◆ **WHAT YOU NEED TO DO**
Look for "both" in the records and copy every line that has it.
· · · · · · ·
(* ===== verification/WholeSpec.v ===== *)
(** * The aggregator with its watchers

    The cluster-wide watchers of src/internal/aggregator/discovery/service.go and
    the aggregator of src/internal/aggregator/aggregator.go in one run: the
    watchers' calls rebuild the two indexes the registry resolves peers with,
    between any two steps of the aggregator's goroutines.  A peer edge that was
    attributed through a Service address is traced to both of its sources. *)
From Stdlib Require Import Ascii QArith.
From stdpp Require Import base numbers gmap strings relations fin_maps list.
From S2P Require Import Prelude GoStr Json EnvWal Pb CursorStore ClusterPeers ClusterPeersSpec K8s Discovery DiscoverySpec Aggregator AggregatorSpec ReExport System EdgeSpec GoText KubeApi Watcher WatcherSpec.
Local Open Scope Z_scope.

(** ** Which slots a backend address is looked up in *)

(** The slot of the listener [l] found under the backend address [b]: the address
    itself, or, on its port, the slot of the pod the index places its IP on.  Only
    a listener of a pod of that name with no other live one on the port may sit in
    a slot of another namespace; without a pod index, only one with no other. *)
Definition slot_for (r : Registry) (now : Z) (b : string) (l : Listener) (sl : slot) : Prop :=
  sl = SExact b ∨
  ∃ host port p, SplitHostPort b = Some (host, port) ∧ sl = SWild (String ":" port) p ∧
    match podLoc r with
    | None => sole_on r now (String ":" port) l
    | Some pl => ∃ ns pod, ClusterPeers.PodForIP pl host = Some (ns, pod) ∧
        (p = podIdent ns pod ∨ l_Pod l = pod ∧ sole_on r now (String ":" port) l)
    end.

Lemma live_backend_slot r now b l : live_backend r now b = Some l → ∃ sl, slot_for r now b l sl ∧ get_live r now sl = Some l.
Proof.
  unfold live_backend. destruct (liveExact r b now) as [l'|] eqn:E.
  - intros [= <-]. exists (SExact b). split; [by left|by apply liveExact_sound].
  - intros (host & port & p & Hb & Hl & Hp)%liveWild_sound. eexists. split; [|exact Hl]. right. by exists host, port, p.
Qed.

(** A join through a Service: the address resolved to backends, and the answer is
    the listener of one of them. *)
Lemma Join_vip r addr now l :
  Join r addr now = Some (l, HowServiceVIP) →
  ∃ sv bs ns name b l0 sl, svc r = Some sv ∧ ClusterPeers.ResolveVIP sv addr = Some (bs, ns, name) ∧
    b ∈ bs ∧ slot_for r now b l0 sl ∧ get_live r now sl = Some l0 ∧ marked HowServiceVIP l0 l ∧ Service l = mkServiceRef ns name.
Proof.
  unfold Join. destruct (liveExact r addr now); [done|]. destruct (join_slice r addr now); [done|].
  destruct (join_vip r addr now) as [l3|] eqn:E; [|by destruct (liveWild r addr now)].
  intros [= <-]. unfold join_vip in E. destruct (svc r) as [sv|]; [|done].
  destruct (ClusterPeers.ResolveVIP sv addr) as [[[bs ns] name]|] eqn:Ev; [|done].
  destruct (resolveVIP_sound _ _ _ _ _ E) as (l0 & Hin & amb & n & ->).
  apply list_elem_of_omap in Hin as (b & Hb & Hlb). destruct (live_backend_slot _ _ _ _ Hlb) as (sl & Hsl & Hl).
  exists sv, bs, ns, name, b, l0, sl. split_and!; try done. right. eauto.
Qed.

Lemma PeerEdge_via src l how node :
  Attributes (PeerEdge src l how node) !! "via" = Some (Via how) ∧
  attr "peer_service" (Attributes (PeerEdge src l how node)) = ServiceRef_String (Service l) ∧
  attr "peer_pod" (Attributes (PeerEdge src l how node)) = l_Pod l.
Proof.
  unfold PeerEdge, attr. cbn [Attributes].
  destruct (bool_decide (ServiceRef_String (Service l) ≠ "")) eqn:E, (ReplicaAmbiguous l);
    rewrite ?lookup_insert_ne by discriminate; rewrite ?lookup_insert_eq; (split_and!; [reflexivity| |reflexivity]); cbn; try done;
    apply bool_decide_eq_false, dec_stable in E; by rewrite E.
Qed.

(** ** Runs *)

Section whole.
Context `{!ProtoJSON EventEnvelope} {S : Type} `{!CursorStore S}.

Definition no_indexes : indexes := (NewServiceIndex, Some NewPodEndpointIndex).

(** What the registry looks peers up in after the watchers' calls [evs]. *)
Definition pods_after (evs : list apply_ev) : EndpointResolver :=
  pod_resolver (default NewPodEndpointIndex (apply_all evs no_indexes).2).
Definition pod_at (evs : list apply_ev) (ip : string) : option (string * string) :=
  Discovery.PodForIP (default NewPodEndpointIndex (apply_all evs no_indexes).2) ip.
Definition services_after (evs : list apply_ev) : ServiceResolver := service_resolver (apply_all evs no_indexes).1.

(** A run of the aggregator and the watchers: the time of the last look at the
    clock, the envelopes the writer took, and the watchers' calls. *)
Inductive whole (c : Config) : Z → list (Z * EventEnvelope) → list apply_ev → sys (S := S) → Prop :=
| wh_start now w a store : New c (Some (pods_after [])) (Some (services_after [])) w = inl a →
    whole c now [] [] (start a store)
| wh_write now tr evs s io ev rest : whole c now tr evs s → ch (s_agg s) = ev :: rest → now ≤ wi_now io →
    whole c (wi_now io) (tr ++ [(wi_now io, ev_Envelope ev)]) evs (do_write io ev s)
| wh_sweep now tr evs s now' : whole c now tr evs s → now ≤ now' →
    whole c now' tr evs (on_agg (λ a, set_registry (Sweep now' (registry a)) a) s)
| wh_stats now tr evs s now' len nsvc : whole c now tr evs s → now ≤ now' →
    whole c now' tr evs (on_agg (λ a, (agg_Stats now' len nsvc a).1) s)
| wh_apply now tr evs s e : whole c now tr evs s →
    whole c now tr (evs ++ [e])
      (on_agg (λ a, set_registry (reindex (pods_after (evs ++ [e])) (services_after (evs ++ [e])) (registry a)) a) s)
| wh_other now tr evs s s' : whole c now tr evs s → sys_step s s' → registry (s_agg s') = registry (s_agg s) →
    taken (s_hist s') = taken (s_hist s) → whole c now tr evs s'.

Lemma whole_timed c now tr evs s : whole c now tr evs s → timed c now tr s.
Proof.
  induction 1 as [now w a store HN|now tr evs s io ev rest _ IH Hch Hn|now tr evs s now' _ IH Hn
    |now tr evs s now' len nsvc _ IH Hn|now tr evs s e _ IH|now tr evs s s' _ IH Hs Hr Ht].
  - by eapply t_start.
  - by eapply t_write.
  - by eapply t_sweep.
  - by eapply t_stats.
  - by eapply t_index.
  - by eapply t_other.
Qed.

(** The registry looks peers up in the indexes the calls left behind. *)
Lemma whole_resolvers c now tr evs s :
  whole c now tr evs s →
  svc (registry (s_agg s)) = Some (services_after evs) ∧ resolver (registry (s_agg s)) = Some (pods_after evs) ∧
  podLoc (registry (s_agg s)) = Some (mkPodLocator (pod_at evs)).
Proof.
  induction 1 as [now w a store HN|now tr evs s io ev rest _ IH Hch Hn|now tr evs s now' _ IH Hn
    |now tr evs s now' len nsvc _ IH Hn|now tr evs s e _ IH|now tr evs s s' _ IH Hs Hr Ht].
  - revert HN. unfold New. repeat case_match; by intros [= <-].
  - unfold do_write, write_step. cbn. rewrite Hch, handle_registry. cbn [registry set_ch].
    destruct (reg_event _) as [te|]; [|done]. by destruct (step_params (registry (s_agg s)) te) as (_ & -> & -> & ->).
  - exact IH.
  - exact IH.
  - cbn. destruct IH as (-> & -> & _). done.
  - by rewrite Hr.
Qed.

(** C16: a peer edge that went through a Service address has both of its sources:
    the address the workload dialled is a cluster IP and port of a Service the
    API server sent in one round of the Service loop, which the edge names; and
    the peer is that of a listener advertise the writer took less than the TTL
    ago and nothing taken since speaks about, filed under the address of a ready
    backend, with the target port of that Service port, which the API server
    sent in one round of the EndpointSlice loop for that Service, or filed as a
    wildcard listener on that port under the pod the pod index of the moment places
    the backend's IP on (under a pod of that name, when it is the only live
    wildcard listener of the port); whatever the interleaving of watchers and
    aggregator. *)
Theorem vip_edge_end_to_end conf c rsS rsE rsP now tr evs (s : sys (S := S)) io ev rest src edge :
  whole c now tr evs s →
  interleaving (applied_of (watchLoop conf services_path rsS ∅).1) (applied_of (watchLoop conf slices_path rsE ∅).1)
    (applied_of (watchLoop conf pods_path rsP ∅).1) evs →
  ch (s_agg s) = ev :: rest → now ≤ wi_now io → GetIntent (ev_Envelope ev) = Some src →
  edge_for io ev (set_ch rest (s_agg s)) = Some edge → Attributes edge !! "via" = Some "service-vip" →
  ∃ rS rE host portStr so pr b sl l, rS ∈ alive rsS ∧ rE ∈ alive rsE ∧
    SplitHostPort (attr AttrPeer (Attributes src)) = Some (host, portStr) ∧
    (∃ j, sent conf services_path rS j ∧ dec_service j = Some so) ∧
    host ∈ so_ClusterIP so :: so_ClusterIPs so ∧ pr ∈ so_Ports so ∧ Atoi portStr = Some (sp_Port pr) ∧
    attr "peer_service" (Attributes edge) = ServiceRef_String (mkServiceRef (so_Namespace so) (so_Name so)) ∧
    (∃ ip j sle j' sle' p, sent conf slices_path rE j ∧ slice_for (svc_key (so_Namespace so) (so_Name so)) j sle ∧ ready_ip sle ip ∧
       sent conf slices_path rE j' ∧ slice_for (svc_key (so_Namespace so) (so_Name so)) j' sle' ∧ p ∈ sl_Ports sle' ∧
       sp_Name p = sp_Name pr ∧ b = ip_port ip (Itoa (sp_Port p))) ∧
    podLoc (registry (s_agg s)) = Some (mkPodLocator (pod_at evs)) ∧
    slot_for (registry (s_agg s)) (wi_now io) b l sl ∧ get_live (registry (s_agg s)) (wi_now io) sl = Some l ∧
    attr "peer_pod" (Attributes edge) = l_Pod l ∧ backed tr (wi_now io) (ttl (registry (s_agg s))) sl edge.
Proof.
  intros HW Hint Hch Hn Hsrc He Hvia. apply edge_for_join in He as (src' & l & how & node & Hsrc' & HJ & ->).
  rewrite Hsrc in Hsrc'. injection Hsrc' as <-. destruct (PeerEdge_via src l how node) as (Hv & Hps & Hpod).
  rewrite Hv in Hvia. assert (how = HowServiceVIP) as -> by (destruct how; cbn in Hvia; congruence).
  destruct (Join_vip _ _ _ _ HJ) as (sv & bs & ns & name & b & l0 & sl & Hsv & Hres & Hb & Hsl & Hl & Hm & Hserv).
  destruct (whole_resolvers _ _ _ _ _ HW) as (Hsvc & _ & Hloc). rewrite Hsvc in Hsv. injection Hsv as <-.
  destruct (vip_sources _ _ _ _ _ _ _ _ _ _ Hint Hres) as (_ & rS & rE & host & portStr & so & pr & HrS & HrE & Ha & Hj & <- & <- & Hip & Hpr & Hat & Hbs).
  exists rS, rE, host, portStr, so, pr, b, sl, l0. split_and!; try done.
  - by rewrite Hps, Hserv.
  - exact (Hbs b Hb).
  - rewrite Hpod. by destruct Hm as [->|(_ & sv' & amb & n & ->)].
  - eapply live_backed; [by eapply timed_traced, whole_timed|done|done|done].
Qed.

(** A run goes on with any calls of the watchers. *)
Fixpoint applies (seen es : list apply_ev) (s : sys (S := S)) : sys (S := S) :=
  match es with
  | [] => s
  | e :: es' => applies (seen ++ [e]) es'
      (on_agg (λ a, set_registry (reindex (pods_after (seen ++ [e])) (services_after (seen ++ [e])) (registry a)) a) s)
  end.

Lemma whole_applies c now tr es : ∀ seen s, whole c now tr seen s → whole c now tr (seen ++ es) (applies seen es s).
Proof.
  induction es as [|e es IH]; intros seen s HW; cbn [applies]; [by rewrite app_nil_r|].
  rewrite cons_middle, (assoc_L (++)). by apply IH, wh_apply.
Qed.
End whole.

(** ** Witness *)

Module WholeDemo.
Import System.Demo EdgeDemo.
(** The advertise of a backend, then the watchers' calls, then a connect to the
    Service's cluster IP. *)
Definition dial : IntentEvent := mkIntent KindNetworkExchange {["peer" := "10.96.0.9:80"]}
  (Some (mkMeta "n2" "shop" "web-1" "c" "id" "img" "")) [] 0 1%Q "".
Definition dial_env : EventEnvelope := mkEnvelope None (Some (EventEnvelope_Intent dial)) "".
Definition a0 : Aggregator :=
  mkAgg (config_defaults big) [] zero_counters 0 ∅ 0 (NewRegistry 0 (Some (pods_after [])) (Some (services_after []))) None [].
Definition q0 : sys (S := nullStore) := start a0 NullCursorStore.
Definition q1 : sys := do_receive ep "intent" dial_env (do_receive ep "intent" adv q0).
Definition q2 : sys := do_write (at_ 10) (mkEv "n1" adv) q1.
Definition q3 : sys := applies [] WatchDemo.evs q2.

Lemma q3_whole : whole big 10 [(10, adv)] WatchDemo.evs q3.
Proof.
  apply (whole_applies big 10 [(10, adv)] WatchDemo.evs [] q2).
  apply (wh_write big 0 [] [] q1 (at_ 10) (mkEv "n1" adv) [mkEv "n1" dial_env]); [|reflexivity|discriminate].
  apply (wh_other big 0 [] [] (do_receive ep "intent" adv q0)); [|apply step_receive|reflexivity|reflexivity].
  apply (wh_other big 0 [] [] q0); [|apply step_receive|reflexivity|reflexivity].
  by apply (wh_start big 0 None).
Qed.
End WholeDemo.

Lemma vip_edge_end_to_end_witness :
  ∃ edge, edge_for (EdgeDemo.at_ 20) (mkEv "n1" WholeDemo.dial_env) (set_ch [] (s_agg WholeDemo.q3)) = Some edge ∧
    attr "peer_service" (Attributes edge) = "shop/cart" ∧
    ∃ b sl l, slot_for (registry (s_agg WholeDemo.q3)) 20 b l sl ∧ attr "peer_pod" (Attributes edge) = l_Pod l ∧
      backed [(10, EdgeDemo.adv)] 20 (30 * 10 ^ 9) sl edge.
Proof.
  destruct (edge_for (EdgeDemo.at_ 20) (mkEv "n1" WholeDemo.dial_env) (set_ch [] (s_agg WholeDemo.q3))) as [edge|] eqn:E;
    [|exfalso; vm_compute in E; discriminate E].
  exists edge.
  destruct (vip_edge_end_to_end WatchDemo.c EdgeDemo.big WatchDemo.rsS WatchDemo.rsE WatchDemo.rsP 10 [(10, EdgeDemo.adv)]
    WatchDemo.evs WholeDemo.q3 (EdgeDemo.at_ 20) (mkEv "n1" WholeDemo.dial_env) [] WholeDemo.dial edge)
    as (rS & rE & host & portStr & so & pr & b & sl & l & _ & _ & _ & _ & _ & _ & _ & _ & _ & _ & Hsl & _ & Hpod & Hb).
  - exact WholeDemo.q3_whole.
  - apply quiescent_interleaving, in_turn_quiescent.
  - vm_compute. reflexivity.
  - discriminate.
  - reflexivity.
  - exact E.
  - vm_compute in E. injection E as <-. vm_compute. reflexivity.
  - split; [reflexivity|]. split; [vm_compute in E; injection E as <-; vm_compute; reflexivity|].
    exists b, sl, l. split; [exact Hsl|]. split; [exact Hpod|]. exact Hb.
Defined.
· · · · · · ·
◆ **EXPECTED ANSWER**
    attributed through a Service address is traced to both of its sources. *)
(** C16: a peer edge that went through a Service address has both of its sources:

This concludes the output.